247 – O economista Eduardo Costa Pinto, professor da Universidade Federal do Rio de Janeiro (UFRJ), classificou como um “saque” a retirada de lucros exorbitantes da Petrobrás por parte de acionistas minoritários, que sugam a renda dos brasileiros com o objetivo de enriquecer.
Somente no primeiro trimestre, a estatal lucrou R$ 44,5 bilhões –uma alta de 3.608% em relação ao mesmo período de 2021. A margem líquida foi de 31,6%, enquanto as concorrentes tiveram no máximo 11,5%. Tais valores resultam da política de preços, que liga o preço dos combustíveis à taxa de câmbio, apontou o economista.
Segundo ele, as duas soluções apresentadas pelo governo para conter a alta dos preços nas bombas são inadequadas. De um lado, o teto do ICMS tem caráter paliativo, enquanto privatizar a estatal, como foi feito com a Eletrobrás, completaria o “butim”.
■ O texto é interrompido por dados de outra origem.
(* ===== verification/EventLoop.v ===== *)
(** The loop of one thread (src/network/event_loop.cpp), with the tasks and the
    stop other threads hand to it, and the thread that owns it
    (src/network/event_loop_thread.cpp), as steps of the threads involved. *)
From S2P Require Import Prelude Steps.
From stdpp Require Import relations.

Module EventLoop.

(** The cases of a step. *)
Ltac step_cases Hs := destruct Hs as
  [l Ha Hl|l Ha Hw|l Ha Hw|l Ha|l Ha|l Ha|l Ha|l Ha|l t ts Ha|l Ha|l t Ha|l ts Ha|l t|l|l Hw].

Section loop.
(** A task and the tasks it queues on this loop while it runs. *)
Context {Task : Type} (spawns : Task → list Task).

(** Where the loop's thread is: not in [loop()]; emptying the eventfd at its start;
    before the [exchange]; at the test of the [while]; in [epoll_wait]; at the
    callbacks of the events reported, the eventfd's among them or not; in
    [do_pending_tasks] with the tasks it took and has not run. *)
Inductive phase :=
  | Outside | Draining | Drained | Testing | Polling | Dispatching (woken : bool) | Running (tasks : list Task).

(** [waking] counts the threads between the first part of [queue_in_loop] or
    [stop] and their [wakeup]. For the statements: what was queued and what was run,
    in order, and the pending tasks other threads queued since the eventfd was emptied. *)
Record EventLoop := mk {
  pending_tasks_ : list Task; wakeup_count : Z; waking : nat; looping_ : bool; stop_ : bool; at_ : phase;
  queued : list Task; ran : list Task; announced : list Task }.
Lemma drained_good n k c : good self fd c → state_ c ≠ kDisconnected → waiting c = true →
  good self fd (if waiting (drained n k c) then drained n k c
    else with_channel (Channel.disable_writing (channel_ c) (poller c)) (drained n k c)).
Proof.
  intros Hg Hs Hw. pose proof (socket_of _ _ Hg Hs) as [Hsk Hr]. pose proof (half_open _ Hg Hs Hw) as Hho.
  destruct Hg as [[[Hbi Hbo] Hch _ Hst _ _ Hc Hds Hn] Hnew]. specialize (Hst Hs).
  destruct (Buffer.retrieve_refines _ n Hbo) as [Hwb Hd]. rewrite Hw in *. rewrite app_nil_r in Hst.
  assert ((wire c ++ take n (Buffer.data (output_buffer_ c))) ++ Buffer.data (output_buffer_ (drained n k c)) ++ []
    = sent (trace c)) as Hst2.
  { cbn. by rewrite <- Hst, app_nil_r, <- app_assoc, Hd, take_drop. }
  assert (half_closed c = true → wire c ++ take n (Buffer.data (output_buffer_ c)) = sent (trace c) ∧
    (state_ c = kDisconnecting ∨ state_ c = kDisconnected)) as Hh by congruence.
  assert (wire c ++ take n (Buffer.data (output_buffer_ c)) `prefix_of` sent (trace c)) as Hp.
  { rewrite <- Hst2, app_nil_r. by apply prefix_app_r. }
  destruct (waiting (drained n k c)) eqn:E; (split; [|done]); split; try done; try (by left); cbn [state_ drained with_channel
    with_output with_wire waiting output_buffer_ channel_ fst snd socket_ poller Channel.disable_writing Channel.update].
  - change (waiting _) with (waiting (drained n k c)). by rewrite E.
  - change (waiting _) with (waiting (drained n k c)). rewrite E. by left.
  - change (waiting _) with (waiting (drained n k c)). rewrite E, Hch. by destruct (state_ c).
  - change (waiting _) with (waiting (drained n k c)). rewrite E, Hch. left. split; [done|].
    destruct (state_ c); try done; by apply (registered_update _ _ (events_of kConnected true)).
Qed.

Lemma handle_write_safe c : good self fd c → safe self fd handle_write c.
Proof using HK.
  intros Hg. unfold handle_write. apply safe_get.
  destruct (Channel.is_none_event (channel_ c) || negb (watches_writes c)) eqn:Ew; [by apply safe_ret|].
  rewrite waiting_readable by apply Hg. destruct (waiting c) eqn:Hw; cbn [negb]; [|by apply safe_ret].
  assert (state_ c ≠ kDisconnected) as Hs.
  { intros Hs. destruct Hg as [[_ Hch _ _ _ _ _ _ _] _]. unfold Channel.is_none_event in Ew. by rewrite Hch, Hs in Ew. }
  destruct (socket_of _ _ Hg Hs) as [Hsk _]. set (d := Buffer.data (output_buffer_ c)).
  assert (sys_write d c = match outcome (writes c) with
    | Wrote n => (Ok (Wrote (min n (length d))), with_wire (wire c ++ take n d) (S (writes c)) c)
    | r => (Ok r, with_wire (wire c) (S (writes c)) c) end) as Hrun by (unfold sys_write; by rewrite Hsk).
  destruct (outcome (writes c)) as [n| |]; eapply safe_run; try exact Hrun; cbn beta iota;
    [|by apply safe_ret, same_wire|by apply handle_close_safe, same_wire].
  replace (take n d) with (take (n `min` length d) d) by (by rewrite <- firstn_firstn, firstn_all).
  destruct (n `min` length d) as [|m] eqn:Em; [cbn; rewrite app_nil_r; by apply safe_ret, same_wire|].
  pose proof (drained_good (S m) (S (writes c)) c Hg Hs Hw) as Hdr. eapply safe_run; [reflexivity|]. cbv beta.
  change (with_output _ _) with (drained (S m) (S (writes c)) c). apply (safe_run get_st _ _ _ _ eq_refl).
  set (c1 := drained _ _ c) in *.
  assert (Buffer.wf (output_buffer_ c1)) as Hwb by (apply Buffer.retrieve_refines, Hg).
  rewrite (waiting_readable c1 Hwb). destruct (waiting c1); cbn [negb]; [by apply safe_ret|].
  eapply safe_run; [reflexivity|]. change (Channel.disable_writing (channel_ c1) (poller c1))
    with (Channel.disable_writing (channel_ c) (poller c)). revert Hdr. generalize (with_channel
      (Channel.disable_writing (channel_ c) (poller c)) c1). intros c2 Hg2.
  apply safe_bind; [by apply call_write_complete_safe|]. intros _ c3 _ Hg3.
  apply safe_get. case_bool_decide; [by apply shutdown_in_loop_safe|by apply safe_ret].
Qed.

Lemma established_good c : inv self fd [] c → state_ c = kConnecting →
  safe self fd connection_established (with_pending [] c).
Proof.
  intros [[Hbi Hbo] Hch Hs Hst Hp Hh Hc _ Hn] Es. destruct (Hn Es) as (_&Htr&Hd&_). destruct Hs as [[Hsk Hr]|[_ ?]]; [|congruence].
  assert (waiting c = false) as Hw by (unfold waiting; by rewrite Hd). specialize (Hst ltac:(by rewrite Es)).
  set (c1 := with_channel (Channel.enable_reading (channel_ c) (poller c)) (with_state kConnected (with_pending [] c))).
  assert (connection_established (with_pending [] c) =
    (Ok (), noted (NConnection kConnected) (with_app (connection_cb_ K kConnected (app c1)) c1))) as Hrun.
  { unfold connection_established. rewrite (bind_run get_st _ _ _ _ eq_refl). by rewrite bool_decide_eq_true_2. }
  unfold safe. rewrite Hrun. split; [|done]. split; [|done].
  assert (sent (trace c ++ [NConnection kConnected]) = sent (trace c)) as Hsent by (by rewrite sent_app, app_nil_r).
  split; cbn; rewrite ?Hsent, ?Hch, ?Es; unfold waiting; cbn; rewrite ?Hd; try done.
  - left. split; [done|]. apply (registered_update _ _ (events_of kConnecting false)). by rewrite Es, Hw in Hr.
  - by rewrite Hd in Hst.
  - intros Hx. apply Hh in Hx as [_ [?|?]]; congruence.
  - by rewrite calls_app, Hc, Es.
  - by intros Hx%elem_of_nil.
Qed.

Lemma connection_destroyed_safe c : good self fd c → state_ c = kDisconnected → safe self fd connection_destroyed c.
Proof.
  intros [[Hb Hch Hs Hst Hp Hh Hc Hds Hn] Hnew] Es.
  assert (connection_destroyed c =
    (Ok (), with_socket None (with_channel (channel_ c, Channel.remove (channel_ c) (poller c)) c))) as Hrun.
  { unfold connection_destroyed. rewrite (bind_run get_st _ _ _ _ eq_refl). by rewrite Es. }
  unfold safe. rewrite Hrun. split; [|done]. split; [|done]. split; try done. cbn. by right.
Qed.

Lemma closed_state c : good self fd c → NClose ∈ trace c → state_ c = kDisconnected.
Proof.
  intros [[_ _ _ _ _ _ Hc _ _] _] Hin. assert (NClose ∈ calls (trace c)) as Hin2.
  { unfold calls. apply list_elem_of_In, List.filter_In. split; [by apply list_elem_of_In|done]. }
  rewrite Hc in Hin2. destruct (state_ c); [| | |done]; cbn in Hin2; rewrite ?elem_of_cons, elem_of_nil in Hin2; by destruct Hin2.
Qed.

Lemma other_channels_inv o p c : event_ok c (OtherChannels p) → inv self fd o c → inv self fd o (with_channel (channel_ c, p) c).
Proof.
  intros Hok [Hb Hch Hs Hst Hp Hh Hc Hds Hn]. split; try done. cbn. destruct Hs as [[Hsk [Hi Hci]]|?]; [left|by right].
  split; [done|]. destruct (Hok _ Hsk) as [H1 H2]. split; [by rewrite H1|by rewrite H2].
Qed.

Lemma run_task_safe t c : good self fd c → (t = TDestroyed → state_ c = kDisconnected) → safe self fd (run_task t) c.
Proof using HK.
  intros Hg Ht. destruct t; cbn.
  - apply safe_get. destruct (is_connected c); [by apply send_in_loop_safe|by apply safe_ret].
  - by apply shutdown_in_loop_safe.
  - by apply handle_close_safe.
  - unfold connection_established. apply safe_get. rewrite bool_decide_eq_false_2 by apply Hg. by apply safe_ret.
  - by apply connection_destroyed_safe; [|apply Ht].
Qed.

Lemma handle_event_safe alive revents r c : good self fd c →
  safe self fd (Channel.handle_event (channel_callback r) alive revents) c.
Proof using HK.
  intros Hg. unfold Channel.handle_event. destruct alive; [|by apply safe_ret]. cbn [negb].
  assert (∀ cb c, good self fd c → safe self fd (channel_callback r cb) c) as Hcb.
  { intros [] c0 H0; [by apply handle_close_safe|by apply handle_close_safe|by apply handle_read_safe|by apply handle_write_safe]. }
  assert (∀ (b : bool) cb c, good self fd c → safe self fd (if b then channel_callback r cb else mret ()) c) as Hif.
  { intros [] cb c0 H0; [by apply Hcb|by apply safe_ret]. }
  apply safe_bind; [by apply Hif|]. intros _ c1 _ H1. apply safe_bind; [by apply Hif|]. intros _ c2 _ H2.
  apply safe_bind; [by apply Hif|]. intros _ c3 _ H3. by apply Hif.
Qed.
(* ===== verification/TimerQueue.v ===== *)
(** The timers of an event loop: src/network/timer.h, timer.cpp, timestamp.h and
    timer_queue.cpp. Times are nanoseconds of the steady clock. *)
From S2P Require Import Prelude Steps.
From Stdlib Require Import Sorted.

Module TimerQueue.

Definition kPollTimeoutMs : Z := 10000.
Definition UINTPTR_MAX : Z := 2 ^ 64 - 1.

(** [Timer]: the interval, a number of seconds in the source, is given in
    nanoseconds; it repeats when it is positive. *)
Record Timer {Cb : Type} := mk_timer { callback_ : Cb; expiration_ : Z; interval_ : Z; sequence_ : Z }.
Arguments Timer : clear implicits.

(** The state of the timerfd as [timerfd_settime] leaves it: a zero [it_value]
    disarms it. *)
Inductive timerfd := Disarmed | Armed (value interval : Z).

(** [TimerId]: the address and the sequence number; address 0 is the null pointer. *)
Record TimerId := mk_id { timer_ : Z; id_sequence_ : Z }.

Section queue.
Context {Cb App : Type}.

(** The queue, with the live [Timer] objects by address, the counter of the class,
    the clients' state, and how many times the clock was read. *)
Record TimerQueue := mk {
  heap : gmap Z (Timer Cb);
  timers_ : list (Z * Z);              (* std::set<std::pair<Timestamp, Timer*>> *)
  calling_expired_timers_ : bool;
  canceling_timers_ : gset Z;
  pending_cancel_timers_ : gset Z;
  fd : timerfd;
  s_num_created_ : Z;
  app : App;
  readings : nat
}.

Definition with_heap (h : gmap Z (Timer Cb)) (q : TimerQueue) : TimerQueue :=
  mk h (timers_ q) (calling_expired_timers_ q) (canceling_timers_ q) (pending_cancel_timers_ q) (fd q) (s_num_created_ q) (app q) (readings q).
Definition with_timers (l : list (Z * Z)) (q : TimerQueue) : TimerQueue :=
  mk (heap q) l (calling_expired_timers_ q) (canceling_timers_ q) (pending_cancel_timers_ q) (fd q) (s_num_created_ q) (app q) (readings q).
Definition with_calling (b : bool) (q : TimerQueue) : TimerQueue :=
  mk (heap q) (timers_ q) b (canceling_timers_ q) (pending_cancel_timers_ q) (fd q) (s_num_created_ q) (app q) (readings q).
Definition with_canceling (c : gset Z) (q : TimerQueue) : TimerQueue :=
  mk (heap q) (timers_ q) (calling_expired_timers_ q) c (pending_cancel_timers_ q) (fd q) (s_num_created_ q) (app q) (readings q).
Definition with_pending_cancel (c : gset Z) (q : TimerQueue) : TimerQueue :=
  mk (heap q) (timers_ q) (calling_expired_timers_ q) (canceling_timers_ q) c (fd q) (s_num_created_ q) (app q) (readings q).
Definition with_fd (x : timerfd) (q : TimerQueue) : TimerQueue :=
  mk (heap q) (timers_ q) (calling_expired_timers_ q) (canceling_timers_ q) (pending_cancel_timers_ q) x (s_num_created_ q) (app q) (readings q).
Definition with_created (n : Z) (q : TimerQueue) : TimerQueue :=
  mk (heap q) (timers_ q) (calling_expired_timers_ q) (canceling_timers_ q) (pending_cancel_timers_ q) (fd q) n (app q) (readings q).
Definition with_app (a : App) (q : TimerQueue) : TimerQueue :=
  mk (heap q) (timers_ q) (calling_expired_timers_ q) (canceling_timers_ q) (pending_cancel_timers_ q) (fd q) (s_num_created_ q) a (readings q).
Definition with_readings (n : nat) (q : TimerQueue) : TimerQueue :=
  mk (heap q) (timers_ q) (calling_expired_timers_ q) (canceling_timers_ q) (pending_cancel_timers_ q) (fd q) (s_num_created_ q) (app q) n.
“Existem dois movimentos: o de curto prazo, que é para diminuir os efeitos do aumento de preço, e a tentativa de privatizar. Chamo isso de butim, aconteceu na Eletrobrás e na venda de vários ativos da Petrobrás. Isso não é hiper-neoliberalismo, é um butim, um saque. É pegar o que é possível enquanto não muda, dificultar qualquer medida de mudança do próximo governo”, disse.